Arundo donax. È il nome latino della canna comune, una pianta che passa per lo più inosservata, presente per lo più vicino ai fossi. Bene, per questa pianta finora trascurata si prefigura un ruolo di assoluta protagonista nei destini energetici mondiali. Come? Grazie a un procedimento mediante cui viene utilizzata per generare biocarburanti di seconda generazione.

Tutta questa “magia” è stata possibile grazie alla chimica. Proprio così, quella scienza troppo spesso considerata “inquinante e ambientalmente incompatibile”, che invece da tempo ha un ruolo strategico per un mondo davvero sostenibile ed ecocompatibile.

La chimica, da “pecora nera” a green

Partiamo allora dal comparto della chimica. Solo in Italia (dati Federchimica) si stima siano quasi tremila le imprese del settore con un valore della produzione prossimo ai 53 miliardi di euro e con circa 115 mila addetti.
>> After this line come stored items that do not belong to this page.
(* ===== verification/GoText.v ===== *)
(** * Go strings and byte slices

    A Go string and a []byte are sequences of bytes; both are the Standard
    Library's [string].  This file has the operations of the [unicode/utf8],
    [strings], [encoding/hex], [encoding/base64], [regexp] and [mime] packages
    that the modelled code calls. *)

From S2P Require Import Prelude.

Local Open Scope string_scope.

(* ------------------------------------------------------------------ *)
(** ** Bytes *)

Definition byte_of (a : ascii) : N := N_of_ascii a.

Definition in_range (lo hi n : N) : bool := (lo <=? n)%N && (n <=? hi)%N.

Definition is_lower (a : ascii) : bool := in_range 97 122 (byte_of a).
Definition is_upper (a : ascii) : bool := in_range 65 90 (byte_of a).
Definition is_digit (a : ascii) : bool := in_range 48 57 (byte_of a).
Definition is_alnum (a : ascii) : bool := is_lower a || is_upper a || is_digit a.

Fixpoint string_forallb (f : ascii -> bool) (s : string) : bool :=
  match s with
  | EmptyString => true
  | String a s' => f a && string_forallb f s'
  end.

Definition string_existsb (f : ascii -> bool) (s : string) : bool :=
  negb (string_forallb (fun a => negb (f a)) s).

(** [strings.ContainsAny] for a set of ASCII characters. *)
Definition contains_any (set : list ascii) (s : string) : bool :=
  string_existsb (fun a => existsb (Ascii.eqb a) set) s.

Fixpoint concat_strings (l : list string) : string :=
  match l with
  | [] => ""
  | s :: l' => s ++ concat_strings l'
  end.

(** The characters of a small string literal, used as a set. *)
Definition nul : ascii := ascii_of_nat 0.
Definition tab : ascii := ascii_of_nat 9.
Definition lf : ascii := ascii_of_nat 10.
Definition vt : ascii := ascii_of_nat 11.
Definition ff : ascii := ascii_of_nat 12.
Definition cr : ascii := ascii_of_nat 13.
Definition quote : ascii := ascii_of_nat 34.
Definition backslash : ascii := ascii_of_nat 92.

(* ------------------------------------------------------------------ *)
(** ** UTF-8 *)

(** One decoding step of [utf8.DecodeRuneInString]: the rune, the bytes it was
    read from, and whether the encoding was valid.  An invalid byte is read
    alone, as U+FFFD. *)
Record chunk := Chunk { rune : N; raw : string; good : bool }.

Definition str1 (a : ascii) : string := String a "".
Definition str2 (a b : ascii) : string := String a (str1 b).
Definition str3 (a b c : ascii) : string := String a (str2 b c).
Definition str4 (a b c d : ascii) : string := String a (str3 b c d).

Definition rune_error : N := 65533.
Definition bad_chunk (a : ascii) : chunk := Chunk rune_error (str1 a) false.

Definition cont (a : ascii) : bool := in_range 128 191 (byte_of a).
Definition low6 (a : ascii) : N := N.land (byte_of a) 63.

(** The second byte's range depends on the first (no overlong forms, no
    surrogates, nothing above U+10FFFF). *)
Definition second3 (a b : ascii) : bool :=
  in_range (if (byte_of a =? 224)%N then 160 else 128)
           (if (byte_of a =? 237)%N then 159 else 191) (byte_of b).
Definition second4 (a b : ascii) : bool :=
  in_range (if (byte_of a =? 240)%N then 144 else 128)
           (if (byte_of a =? 244)%N then 143 else 191) (byte_of b).

Definition rune2 (a b : ascii) : N := N.land (byte_of a) 31 * 64 + low6 b.
Definition rune3 (a b c : ascii) : N :=
  (N.land (byte_of a) 15 * 64 + low6 b) * 64 + low6 c.
Definition rune4 (a b c d : ascii) : N :=
  ((N.land (byte_of a) 7 * 64 + low6 b) * 64 + low6 c) * 64 + low6 d.

Fixpoint runes (s : string) : list chunk :=
  match s with
  | "" => []
  | String a s1 =>
      if (byte_of a <? 128)%N then Chunk (byte_of a) (str1 a) true :: runes s1
      else if (byte_of a <? 194)%N then bad_chunk a :: runes s1
      else if (byte_of a <? 224)%N then
        match s1 with
        | String b s2 =>
            if cont b then Chunk (rune2 a b) (str2 a b) true :: runes s2
            else bad_chunk a :: runes s1
        | "" => [bad_chunk a]
        end
      else if (byte_of a <? 240)%N then
        match s1 with
        | String b (String c s3) =>
            if second3 a b && cont c
            then Chunk (rune3 a b c) (str3 a b c) true :: runes s3
            else bad_chunk a :: runes s1
        | _ => bad_chunk a :: runes s1
        end
      else if (byte_of a <? 245)%N then
        match s1 with
        | String b (String c (String d s4)) =>
            if second4 a b && cont c && cont d
            then Chunk (rune4 a b c d) (str4 a b c d) true :: runes s4
            else bad_chunk a :: runes s1
        | _ => bad_chunk a :: runes s1
        end
      else bad_chunk a :: runes s1
  end.

Definition concat_raw (l : list chunk) : string := concat_strings (raw <$> l).

(** [utf8.ValidString] (and [utf8.Valid]). *)
Definition valid_string (s : string) : bool := forallb good (runes s).

(** [utf8.EncodeRune]; a surrogate or an out-of-range value is U+FFFD. *)
Definition encode_rune (r : N) : string :=
  let b n := ascii_of_N n in
  if (r <? 128)%N then str1 (b r)
  else if (r <? 2048)%N then str2 (b (192 + r / 64)%N) (b (128 + r mod 64)%N)
  else if in_range 55296 57343 r || (1114111 <? r)%N
  then str3 (b 239%N) (b 191%N) (b 189%N)
  else if (r <? 65536)%N
  then str3 (b (224 + r / 4096)%N) (b (128 + (r / 64) mod 64)%N) (b (128 + r mod 64)%N)
  else str4 (b (240 + r / 262144)%N) (b (128 + (r / 4096) mod 64)%N)
            (b (128 + (r / 64) mod 64)%N) (b (128 + r mod 64)%N).

(** [strings.ToValidUTF8(s, replacement)]: each maximal run of invalid bytes
    becomes one replacement. *)
Fixpoint to_valid_chunks (replacement : string) (after_bad : bool) (l : list chunk) : string :=
  match l with
  | [] => ""
  | c :: l' =>
      if good c then raw c ++ to_valid_chunks replacement false l'
      else (if after_bad then "" else replacement) ++ to_valid_chunks replacement true l'
  end.

Definition ToValidUTF8 (s replacement : string) : string :=
  to_valid_chunks replacement false (runes s).

Lemma concat_raw_cons c l : concat_raw (c :: l) = raw c ++ concat_raw l.
Proof. done. Qed.

Lemma runes_raw s : concat_raw (runes s) = s.
Proof.
  assert (forall n s, (String.length s <= n)%nat -> concat_raw (runes s) = s) as H.
  { clear s. intros n. induction n as [|n IH]; intros s Hn.
    { destruct s; [done | simpl in Hn; lia]. }
    destruct s as [|a s1]; [done|]. simpl in Hn.
    cbn [runes]. repeat case_match; subst; rewrite concat_raw_cons;
      try (rewrite IH by (cbn [String.length] in *; lia)); done. }
  by apply (H (String.length s)).
Qed.

(** A valid text is decoded the same whatever follows it. *)
Lemma runes_app s t : valid_string s = true -> runes (s ++ t) = (runes s ++ runes t)%list.
Proof.
  unfold valid_string.
  assert (forall n s, (String.length s <= n)%nat -> forallb good (runes s) = true ->
            runes (s ++ t) = (runes s ++ runes t)%list) as H.
  { clear s. intros n. induction n as [|n IH]; intros s Hn Hok.
    { destruct s; [done | simpl in Hn; lia]. }
    destruct s as [|a s1]; [done|]. simpl in Hn. cbn [runes] in Hok.
    repeat match type of Hok with context [match ?x with _ => _ end] => destruct x eqn:? end; subst;
      try discriminate Hok; cbn [append runes];
      repeat match goal with H : ?x = ?b |- context [if ?x then _ else _] => rewrite H end;
      cbn [app]; f_equal; apply IH; cbn [String.length] in *; (lia || done). }
  by apply (H (String.length s)).
Qed.

Lemma valid_string_app s t :
  valid_string s = true -> valid_string t = true -> valid_string (s ++ t) = true.
Proof.
  intros Hs Ht. unfold valid_string. rewrite runes_app by done.
  rewrite forallb_app. by apply andb_true_intro.
Qed.

Lemma chunk_raw_valid s : Forall (fun c => good c = true -> valid_string (raw c) = true) (runes s).
Proof.
  assert (forall n s, (String.length s <= n)%nat ->
    Forall (fun c => good c = true -> valid_string (raw c) = true) (runes s)) as H.
  { clear s. intros n. induction n as [|n IH]; intros s Hn.
    { destruct s; [constructor | simpl in Hn; lia]. }
    destruct s as [|a s1]; [constructor|]. simpl in Hn. cbn [runes].
    repeat case_match; subst; constructor;
      try (apply IH; cbn [String.length] in *; lia); cbn [good raw bad_chunk]; try done; intros _;
      unfold valid_string, str4, str3, str2, str1; cbn [runes];
      repeat match goal with H : _ = ?b |- context [if ?x then _ else _] =>
        match type of H with x = b => rewrite H end end; try done.
    all: constructor. }
  by apply (H (String.length s)).
Qed.

(* ------------------------------------------------------------------ *)
(** ** Space trimming *)

(** [unicode.IsSpace]. *)
Definition is_space_rune (r : N) : bool :=
  existsb (N.eqb r) [9; 10; 11; 12; 13; 32; 133; 160; 5760; 8232; 8233; 8239; 8287; 12288]%N
  || in_range 8192 8202 r.

Definition is_space_chunk (c : chunk) : bool := good c && is_space_rune (rune c).

Fixpoint drop_space (l : list chunk) : list chunk :=
  match l with
  | c :: l' => if is_space_chunk c then drop_space l' else l
  | [] => []
  end.

(** [strings.TrimLeftFunc(s, unicode.IsSpace)] and [strings.TrimSpace]. *)
Definition TrimLeftSpace (s : string) : string := concat_raw (drop_space (runes s)).
Definition TrimSpace (s : string) : string :=
  concat_raw (rev (drop_space (rev (drop_space (runes s))))).

Lemma drop_space_last l c :
  is_space_chunk c = false -> exists l', drop_space (l ++ [c]) = (l' ++ [c])%list.
Proof.
  intros Hc. induction l as [|x l [l' IH]]; cbn.
  { rewrite Hc. by exists []. }
  destruct (is_space_chunk x); [eauto|]. by exists (x :: l).
Qed.

(** Trimming keeps a first character that is not a space. *)
Lemma TrimSpace_head s c l :
  runes s = c :: l -> is_space_chunk c = false -> exists t, TrimSpace s = raw c ++ t.
Proof.
  intros Hs Hc. unfold TrimSpace. rewrite Hs. cbn [drop_space]. rewrite Hc. cbn [rev].
  destruct (drop_space_last (rev l) c Hc) as (l' & ->). rewrite rev_app_distr.
  eexists. cbn [rev app]. by rewrite concat_raw_cons.
Qed.

(* ------------------------------------------------------------------ *)
(** ** Identifier patterns *)

(** The regular expression [^[A-Za-z0-9][A-Za-z0-9._:-]{0,127}$]. *)
Definition stable_first (a : ascii) : bool := is_alnum a.
Definition stable_rest (a : ascii) : bool :=
  is_alnum a || existsb (Ascii.eqb a) ["."; "_"; ":"; "-"]%char.

Definition match_stable (s : string) : bool :=
  match s with
  | "" => false
  | String a s' => stable_first a && string_forallb stable_rest s' && (len s' <=? 127)%Z
  end.

(** The regular expression [^[a-z][a-z0-9._/-]{0,127}$]. *)
Definition token_rest (a : ascii) : bool :=
  is_lower a || is_digit a || existsb (Ascii.eqb a) ["."; "_"; "/"; "-"]%char.

Definition match_token (s : string) : bool :=
  match s with
  | "" => false
  | String a s' => is_lower a && string_forallb token_rest s' && (len s' <=? 127)%Z
  end.

(* ------------------------------------------------------------------ *)
(** ** ASCII text is valid UTF-8 *)

Definition is_ascii (s : string) : bool := string_forallb (fun a => (byte_of a <? 128)%N) s.

Lemma string_forallb_impl f g s :
  (forall a, f a = true -> g a = true) -> string_forallb f s = true -> string_forallb g s = true.
Proof.
  intros H. induction s as [|a s IH]; simpl; [done|]. rewrite !andb_true_iff. intros [? ?]. eauto.
Qed.

Lemma string_forallb_app f a b :
  string_forallb f (a ++ b) = string_forallb f a && string_forallb f b.
Proof. induction a as [|x a IH]; simpl; [done|]. by rewrite IH, andb_assoc. Qed.

Lemma is_ascii_valid s : is_ascii s = true -> valid_string s = true.
Proof.
  unfold is_ascii, valid_string. induction s as [|a s IH]; [done|]. cbn [string_forallb].
  rewrite andb_true_iff. intros [Ha H]. cbn [runes]. rewrite Ha. cbn [forallb good]. auto.
Qed.

Lemma is_alnum_ascii a : is_alnum a = true -> (byte_of a <? 128)%N = true.
Proof.
  unfold is_alnum, is_lower, is_upper, is_digit, in_range.
  rewrite !orb_true_iff, !andb_true_iff, !N.leb_le, N.ltb_lt. lia.
Qed.

Lemma stable_rest_ascii a : stable_rest a = true -> (byte_of a <? 128)%N = true.
Proof.
  unfold stable_rest. rewrite orb_true_iff. intros [H|H]; [by apply is_alnum_ascii|].
  apply existsb_exists in H as (x & Hx & H). apply Ascii.eqb_eq in H as ->.
  cbn in Hx. by repeat destruct Hx as [<-|Hx].
Qed.

Lemma match_stable_ascii s : match_stable s = true -> is_ascii s = true.
Proof.
  unfold match_stable, is_ascii. destruct s as [|a s]; [done|]. rewrite !andb_true_iff.
  intros [[Ha Hs] _]. cbn. rewrite (is_alnum_ascii a) by done. cbn.
  eapply string_forallb_impl; [|done]. apply stable_rest_ascii.
Qed.

Lemma match_stable_valid s : match_stable s = true -> valid_string s = true.
Proof. intros H. by apply is_ascii_valid, match_stable_ascii. Qed.

Lemma match_stable_nonempty s : match_stable s = true -> s <> "".
Proof. by destruct s. Qed.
Considerando anche l’occupazione indiretta, in Italia i posti di lavoro che dipendono dalla chimica sono quasi 350 mila.

Non solo: secondo quanto rileva Vittorio Maglia, di Federchimica, «L’industria chimica ha una caratteristica unica, quella di essere un’industria che ha una scienza, quella chimica, con il suo stesso nome e che ne determina la caratteristica di “industria basata sulla scienza”. Questa affermazione non è banale, ma ha determinato e determina la spinta innovativa del settore e il legame forte che lo stesso deve avere con il mondo scientifico». Prova ne è che nel nostro Paese la chimica conta su circa 1200 imprese innovative, di cui oltre 800 attive nella ricerca: in Europa siamo secondi solo alla Germania.

Certo, è un settore energivoro, quindi, legato ai combustibili fossili. Ma il suo sviluppo va di pari passo con la possibilità di ridurre sempre più l’impronta inquinante, creando nuovi combustibili, sempre più rispettosi dell’ambiente, nonché partecipando attivamente allo sviluppo di fonti rinnovabili che non siano solo i biocarburanti ma anche l’energia eolica, solare, geotermica e così via.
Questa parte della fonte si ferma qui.